DATA below:
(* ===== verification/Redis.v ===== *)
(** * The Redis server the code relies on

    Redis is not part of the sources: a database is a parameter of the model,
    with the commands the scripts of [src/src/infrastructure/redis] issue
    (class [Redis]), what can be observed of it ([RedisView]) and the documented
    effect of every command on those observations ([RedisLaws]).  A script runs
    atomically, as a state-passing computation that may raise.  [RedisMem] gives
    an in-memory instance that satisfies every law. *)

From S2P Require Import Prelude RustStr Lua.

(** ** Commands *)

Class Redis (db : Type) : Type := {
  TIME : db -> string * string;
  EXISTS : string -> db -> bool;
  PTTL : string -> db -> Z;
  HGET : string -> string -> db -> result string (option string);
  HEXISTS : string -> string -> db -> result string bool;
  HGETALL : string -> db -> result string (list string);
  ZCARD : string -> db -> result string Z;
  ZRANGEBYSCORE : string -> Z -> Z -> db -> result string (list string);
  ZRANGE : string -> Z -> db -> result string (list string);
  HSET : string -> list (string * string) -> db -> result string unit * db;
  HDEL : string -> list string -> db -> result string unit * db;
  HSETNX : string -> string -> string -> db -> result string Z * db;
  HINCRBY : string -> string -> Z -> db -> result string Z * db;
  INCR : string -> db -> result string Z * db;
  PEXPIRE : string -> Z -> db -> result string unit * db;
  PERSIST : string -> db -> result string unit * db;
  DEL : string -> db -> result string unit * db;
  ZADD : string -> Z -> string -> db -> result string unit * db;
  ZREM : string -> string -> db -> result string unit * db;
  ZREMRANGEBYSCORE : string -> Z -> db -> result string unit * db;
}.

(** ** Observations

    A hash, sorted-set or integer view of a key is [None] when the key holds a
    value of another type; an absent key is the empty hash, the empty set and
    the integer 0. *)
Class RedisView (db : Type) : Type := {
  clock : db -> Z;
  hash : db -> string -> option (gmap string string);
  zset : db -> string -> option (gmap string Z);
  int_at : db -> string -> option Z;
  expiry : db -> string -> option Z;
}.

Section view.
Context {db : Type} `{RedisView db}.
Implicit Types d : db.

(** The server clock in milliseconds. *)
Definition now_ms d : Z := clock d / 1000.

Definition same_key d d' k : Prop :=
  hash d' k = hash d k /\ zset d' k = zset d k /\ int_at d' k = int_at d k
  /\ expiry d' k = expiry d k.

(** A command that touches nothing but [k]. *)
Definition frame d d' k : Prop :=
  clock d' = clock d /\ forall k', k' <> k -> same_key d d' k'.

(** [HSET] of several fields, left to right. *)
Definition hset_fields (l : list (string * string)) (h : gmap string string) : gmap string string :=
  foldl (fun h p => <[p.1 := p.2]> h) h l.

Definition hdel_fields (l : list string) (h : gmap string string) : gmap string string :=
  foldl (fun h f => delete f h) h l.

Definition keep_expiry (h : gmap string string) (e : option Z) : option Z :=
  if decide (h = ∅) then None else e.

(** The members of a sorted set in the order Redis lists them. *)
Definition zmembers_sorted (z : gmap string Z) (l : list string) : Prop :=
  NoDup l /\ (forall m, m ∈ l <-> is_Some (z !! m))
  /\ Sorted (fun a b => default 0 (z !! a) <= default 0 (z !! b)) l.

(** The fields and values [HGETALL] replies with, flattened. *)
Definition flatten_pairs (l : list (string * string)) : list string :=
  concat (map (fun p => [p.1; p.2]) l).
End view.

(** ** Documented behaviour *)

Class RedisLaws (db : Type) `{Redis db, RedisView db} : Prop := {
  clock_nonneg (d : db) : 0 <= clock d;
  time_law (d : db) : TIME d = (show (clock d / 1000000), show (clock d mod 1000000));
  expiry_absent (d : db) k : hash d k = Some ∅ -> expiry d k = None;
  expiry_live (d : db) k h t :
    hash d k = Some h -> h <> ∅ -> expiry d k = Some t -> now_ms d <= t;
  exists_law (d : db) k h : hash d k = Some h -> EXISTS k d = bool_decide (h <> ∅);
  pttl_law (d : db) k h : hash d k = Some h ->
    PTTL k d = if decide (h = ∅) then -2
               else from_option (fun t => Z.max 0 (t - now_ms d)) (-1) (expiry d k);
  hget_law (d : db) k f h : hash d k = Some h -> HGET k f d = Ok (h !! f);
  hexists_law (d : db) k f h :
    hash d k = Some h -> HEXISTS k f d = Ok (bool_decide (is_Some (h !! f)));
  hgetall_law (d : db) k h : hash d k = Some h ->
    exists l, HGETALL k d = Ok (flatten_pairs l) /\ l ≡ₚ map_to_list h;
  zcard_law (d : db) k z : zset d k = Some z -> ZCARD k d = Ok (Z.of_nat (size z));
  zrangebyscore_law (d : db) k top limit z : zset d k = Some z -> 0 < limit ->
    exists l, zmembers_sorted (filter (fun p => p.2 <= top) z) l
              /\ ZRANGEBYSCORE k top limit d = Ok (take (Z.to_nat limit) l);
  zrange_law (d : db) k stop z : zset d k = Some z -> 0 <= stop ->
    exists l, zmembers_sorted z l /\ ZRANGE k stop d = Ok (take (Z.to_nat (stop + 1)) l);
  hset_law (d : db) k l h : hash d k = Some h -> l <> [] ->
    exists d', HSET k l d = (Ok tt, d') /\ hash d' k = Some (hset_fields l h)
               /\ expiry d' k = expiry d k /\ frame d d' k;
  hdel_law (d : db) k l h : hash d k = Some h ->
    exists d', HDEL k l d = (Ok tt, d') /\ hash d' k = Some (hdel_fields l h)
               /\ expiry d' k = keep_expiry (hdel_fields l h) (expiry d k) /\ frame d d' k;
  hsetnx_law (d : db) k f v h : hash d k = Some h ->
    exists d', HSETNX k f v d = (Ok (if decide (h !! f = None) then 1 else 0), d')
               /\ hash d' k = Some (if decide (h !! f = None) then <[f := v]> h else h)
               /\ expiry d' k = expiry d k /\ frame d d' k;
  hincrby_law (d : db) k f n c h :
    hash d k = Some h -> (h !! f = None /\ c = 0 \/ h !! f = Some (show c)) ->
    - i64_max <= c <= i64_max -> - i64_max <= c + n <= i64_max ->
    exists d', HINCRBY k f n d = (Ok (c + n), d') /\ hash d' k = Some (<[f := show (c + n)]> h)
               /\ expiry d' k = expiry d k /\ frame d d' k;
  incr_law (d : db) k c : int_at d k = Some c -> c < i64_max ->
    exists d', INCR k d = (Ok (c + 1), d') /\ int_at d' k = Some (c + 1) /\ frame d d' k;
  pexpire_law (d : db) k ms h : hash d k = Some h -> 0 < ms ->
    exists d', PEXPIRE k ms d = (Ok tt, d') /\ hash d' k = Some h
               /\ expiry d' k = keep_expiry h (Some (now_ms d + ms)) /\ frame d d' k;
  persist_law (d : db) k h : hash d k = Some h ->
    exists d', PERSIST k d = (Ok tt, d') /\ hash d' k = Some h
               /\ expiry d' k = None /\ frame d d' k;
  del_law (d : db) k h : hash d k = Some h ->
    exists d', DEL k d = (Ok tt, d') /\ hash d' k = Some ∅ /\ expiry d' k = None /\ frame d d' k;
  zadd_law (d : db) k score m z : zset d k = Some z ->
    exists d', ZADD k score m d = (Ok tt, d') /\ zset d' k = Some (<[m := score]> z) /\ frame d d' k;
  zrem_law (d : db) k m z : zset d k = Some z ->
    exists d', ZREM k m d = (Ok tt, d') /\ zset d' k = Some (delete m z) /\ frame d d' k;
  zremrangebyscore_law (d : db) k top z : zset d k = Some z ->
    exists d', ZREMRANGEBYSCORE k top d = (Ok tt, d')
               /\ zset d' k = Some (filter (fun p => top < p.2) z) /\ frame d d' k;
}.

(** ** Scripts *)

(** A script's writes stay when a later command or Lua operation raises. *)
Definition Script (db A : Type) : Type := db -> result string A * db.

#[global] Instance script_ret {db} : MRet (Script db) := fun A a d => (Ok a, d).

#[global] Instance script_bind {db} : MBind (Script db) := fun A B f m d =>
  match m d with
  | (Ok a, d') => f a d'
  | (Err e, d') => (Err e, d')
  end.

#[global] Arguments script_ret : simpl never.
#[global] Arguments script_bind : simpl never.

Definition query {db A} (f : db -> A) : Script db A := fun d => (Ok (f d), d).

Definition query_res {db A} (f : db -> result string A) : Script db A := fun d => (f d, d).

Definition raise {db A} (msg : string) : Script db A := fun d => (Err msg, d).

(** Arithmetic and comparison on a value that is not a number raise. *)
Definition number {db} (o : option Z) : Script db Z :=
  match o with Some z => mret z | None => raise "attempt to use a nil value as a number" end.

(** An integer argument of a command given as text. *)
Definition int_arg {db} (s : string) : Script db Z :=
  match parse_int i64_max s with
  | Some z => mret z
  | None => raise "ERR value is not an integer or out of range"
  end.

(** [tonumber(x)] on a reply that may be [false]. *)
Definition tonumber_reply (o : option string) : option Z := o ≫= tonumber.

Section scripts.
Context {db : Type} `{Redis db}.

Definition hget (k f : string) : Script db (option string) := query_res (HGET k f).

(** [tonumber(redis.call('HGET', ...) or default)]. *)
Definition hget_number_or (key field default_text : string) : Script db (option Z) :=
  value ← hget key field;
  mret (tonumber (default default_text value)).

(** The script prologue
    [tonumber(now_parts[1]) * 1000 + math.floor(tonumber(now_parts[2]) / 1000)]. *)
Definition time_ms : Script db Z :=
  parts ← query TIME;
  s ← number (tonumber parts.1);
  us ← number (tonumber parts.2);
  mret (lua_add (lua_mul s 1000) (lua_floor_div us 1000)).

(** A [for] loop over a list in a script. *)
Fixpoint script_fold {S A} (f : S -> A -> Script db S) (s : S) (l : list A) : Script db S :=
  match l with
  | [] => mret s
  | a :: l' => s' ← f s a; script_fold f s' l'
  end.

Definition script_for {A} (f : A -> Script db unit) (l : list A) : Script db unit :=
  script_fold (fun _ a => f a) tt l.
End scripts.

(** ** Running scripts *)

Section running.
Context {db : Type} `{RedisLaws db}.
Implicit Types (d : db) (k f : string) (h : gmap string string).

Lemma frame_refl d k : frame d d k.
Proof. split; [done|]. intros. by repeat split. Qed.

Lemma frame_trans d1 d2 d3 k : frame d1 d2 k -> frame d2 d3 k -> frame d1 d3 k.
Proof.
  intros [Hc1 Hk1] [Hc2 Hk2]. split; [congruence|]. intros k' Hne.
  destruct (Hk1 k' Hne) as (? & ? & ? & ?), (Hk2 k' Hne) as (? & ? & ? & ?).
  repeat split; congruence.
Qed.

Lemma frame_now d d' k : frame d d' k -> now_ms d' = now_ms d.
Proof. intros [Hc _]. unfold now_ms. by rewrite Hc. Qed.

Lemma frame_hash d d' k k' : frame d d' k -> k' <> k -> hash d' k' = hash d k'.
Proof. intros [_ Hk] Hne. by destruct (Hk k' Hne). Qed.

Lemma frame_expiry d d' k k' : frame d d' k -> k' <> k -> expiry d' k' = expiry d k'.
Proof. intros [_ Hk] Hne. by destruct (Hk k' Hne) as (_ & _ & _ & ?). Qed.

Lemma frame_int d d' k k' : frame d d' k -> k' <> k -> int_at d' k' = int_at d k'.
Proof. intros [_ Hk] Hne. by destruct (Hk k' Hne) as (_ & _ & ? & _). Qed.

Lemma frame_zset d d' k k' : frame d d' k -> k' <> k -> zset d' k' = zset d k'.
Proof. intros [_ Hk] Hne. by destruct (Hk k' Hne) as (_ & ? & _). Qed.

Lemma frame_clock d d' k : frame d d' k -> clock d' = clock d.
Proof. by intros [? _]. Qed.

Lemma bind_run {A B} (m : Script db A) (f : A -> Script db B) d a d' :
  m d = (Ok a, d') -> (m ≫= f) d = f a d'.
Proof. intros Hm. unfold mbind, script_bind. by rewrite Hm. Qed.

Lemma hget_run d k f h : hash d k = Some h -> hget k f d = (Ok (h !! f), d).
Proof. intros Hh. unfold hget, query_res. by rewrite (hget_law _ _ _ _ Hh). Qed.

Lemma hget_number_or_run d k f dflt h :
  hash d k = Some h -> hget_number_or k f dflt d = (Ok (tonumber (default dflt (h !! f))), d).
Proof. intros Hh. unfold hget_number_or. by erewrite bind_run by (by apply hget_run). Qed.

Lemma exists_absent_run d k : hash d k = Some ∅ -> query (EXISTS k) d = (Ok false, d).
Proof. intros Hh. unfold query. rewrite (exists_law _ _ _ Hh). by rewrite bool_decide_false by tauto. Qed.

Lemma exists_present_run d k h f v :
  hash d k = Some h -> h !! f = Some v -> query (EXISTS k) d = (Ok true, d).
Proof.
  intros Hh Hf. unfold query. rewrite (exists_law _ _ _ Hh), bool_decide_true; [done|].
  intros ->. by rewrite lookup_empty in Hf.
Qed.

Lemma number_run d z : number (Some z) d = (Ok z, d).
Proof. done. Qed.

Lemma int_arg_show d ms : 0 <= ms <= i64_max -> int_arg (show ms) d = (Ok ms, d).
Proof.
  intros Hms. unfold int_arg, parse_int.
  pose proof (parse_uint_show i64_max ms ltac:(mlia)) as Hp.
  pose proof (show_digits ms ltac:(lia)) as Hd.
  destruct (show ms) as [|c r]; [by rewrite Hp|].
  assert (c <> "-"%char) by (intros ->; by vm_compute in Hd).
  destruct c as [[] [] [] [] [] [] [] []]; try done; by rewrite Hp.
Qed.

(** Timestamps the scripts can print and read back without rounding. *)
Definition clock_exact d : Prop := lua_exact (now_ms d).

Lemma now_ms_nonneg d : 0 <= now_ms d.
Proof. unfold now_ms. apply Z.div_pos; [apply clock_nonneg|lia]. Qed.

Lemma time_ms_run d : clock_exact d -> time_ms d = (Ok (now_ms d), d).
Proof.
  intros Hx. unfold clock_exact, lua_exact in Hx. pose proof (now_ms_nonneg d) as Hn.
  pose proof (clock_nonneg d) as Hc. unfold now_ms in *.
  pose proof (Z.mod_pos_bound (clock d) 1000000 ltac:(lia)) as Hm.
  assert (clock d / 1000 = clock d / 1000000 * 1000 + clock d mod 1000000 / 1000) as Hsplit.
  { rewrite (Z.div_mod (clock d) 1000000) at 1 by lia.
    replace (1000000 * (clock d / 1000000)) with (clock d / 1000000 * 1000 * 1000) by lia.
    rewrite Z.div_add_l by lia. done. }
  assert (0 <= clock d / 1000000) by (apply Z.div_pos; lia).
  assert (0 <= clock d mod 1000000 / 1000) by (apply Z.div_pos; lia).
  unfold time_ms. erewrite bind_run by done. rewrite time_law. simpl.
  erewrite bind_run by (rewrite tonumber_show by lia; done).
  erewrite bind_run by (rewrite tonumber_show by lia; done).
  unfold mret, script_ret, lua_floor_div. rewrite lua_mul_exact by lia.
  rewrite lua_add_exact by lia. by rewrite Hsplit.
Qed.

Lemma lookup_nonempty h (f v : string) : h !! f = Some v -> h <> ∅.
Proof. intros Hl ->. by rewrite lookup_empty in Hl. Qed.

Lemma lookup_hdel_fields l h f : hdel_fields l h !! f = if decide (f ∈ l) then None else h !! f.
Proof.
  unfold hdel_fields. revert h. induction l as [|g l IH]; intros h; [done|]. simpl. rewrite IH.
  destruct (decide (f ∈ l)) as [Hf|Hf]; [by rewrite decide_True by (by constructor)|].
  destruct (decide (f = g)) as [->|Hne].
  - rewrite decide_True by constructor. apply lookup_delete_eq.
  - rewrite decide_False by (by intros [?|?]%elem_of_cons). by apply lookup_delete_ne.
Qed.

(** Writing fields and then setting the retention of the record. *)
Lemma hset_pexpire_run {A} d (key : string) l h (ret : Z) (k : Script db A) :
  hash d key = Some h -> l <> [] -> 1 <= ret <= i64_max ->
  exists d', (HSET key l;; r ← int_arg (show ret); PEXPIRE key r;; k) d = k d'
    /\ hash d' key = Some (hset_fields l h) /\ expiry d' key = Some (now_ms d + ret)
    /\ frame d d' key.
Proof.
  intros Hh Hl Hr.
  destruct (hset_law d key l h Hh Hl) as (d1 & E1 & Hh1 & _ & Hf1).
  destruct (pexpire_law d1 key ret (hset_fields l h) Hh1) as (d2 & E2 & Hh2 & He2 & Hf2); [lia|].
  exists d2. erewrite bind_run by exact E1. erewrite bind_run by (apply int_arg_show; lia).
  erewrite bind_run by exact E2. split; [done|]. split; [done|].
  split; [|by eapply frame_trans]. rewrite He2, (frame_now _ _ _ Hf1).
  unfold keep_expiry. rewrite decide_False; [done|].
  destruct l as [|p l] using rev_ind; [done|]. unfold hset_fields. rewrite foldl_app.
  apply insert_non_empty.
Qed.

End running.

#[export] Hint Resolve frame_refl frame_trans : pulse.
End of DATA.
WHAT THIS TASK INVOLVES ▸
I'd like an exact copy of the lines above, from the very first one through the line that contains "PEXPIRE : string", with nothing else added.

SOLUTION BELOW ▸
(* ===== verification/Redis.v ===== *)
(** * The Redis server the code relies on

    Redis is not part of the sources: a database is a parameter of the model,
    with the commands the scripts of [src/src/infrastructure/redis] issue
    (class [Redis]), what can be observed of it ([RedisView]) and the documented
    effect of every command on those observations ([RedisLaws]).  A script runs
    atomically, as a state-passing computation that may raise.  [RedisMem] gives
    an in-memory instance that satisfies every law. *)

From S2P Require Import Prelude RustStr Lua.

(** ** Commands *)

Class Redis (db : Type) : Type := {
  TIME : db -> string * string;
  EXISTS : string -> db -> bool;
  PTTL : string -> db -> Z;
  HGET : string -> string -> db -> result string (option string);
  HEXISTS : string -> string -> db -> result string bool;
  HGETALL : string -> db -> result string (list string);
  ZCARD : string -> db -> result string Z;
  ZRANGEBYSCORE : string -> Z -> Z -> db -> result string (list string);
  ZRANGE : string -> Z -> db -> result string (list string);
  HSET : string -> list (string * string) -> db -> result string unit * db;
  HDEL : string -> list string -> db -> result string unit * db;
  HSETNX : string -> string -> string -> db -> result string Z * db;
  HINCRBY : string -> string -> Z -> db -> result string Z * db;
  INCR : string -> db -> result string Z * db;
  PEXPIRE : string -> Z -> db -> result string unit * db;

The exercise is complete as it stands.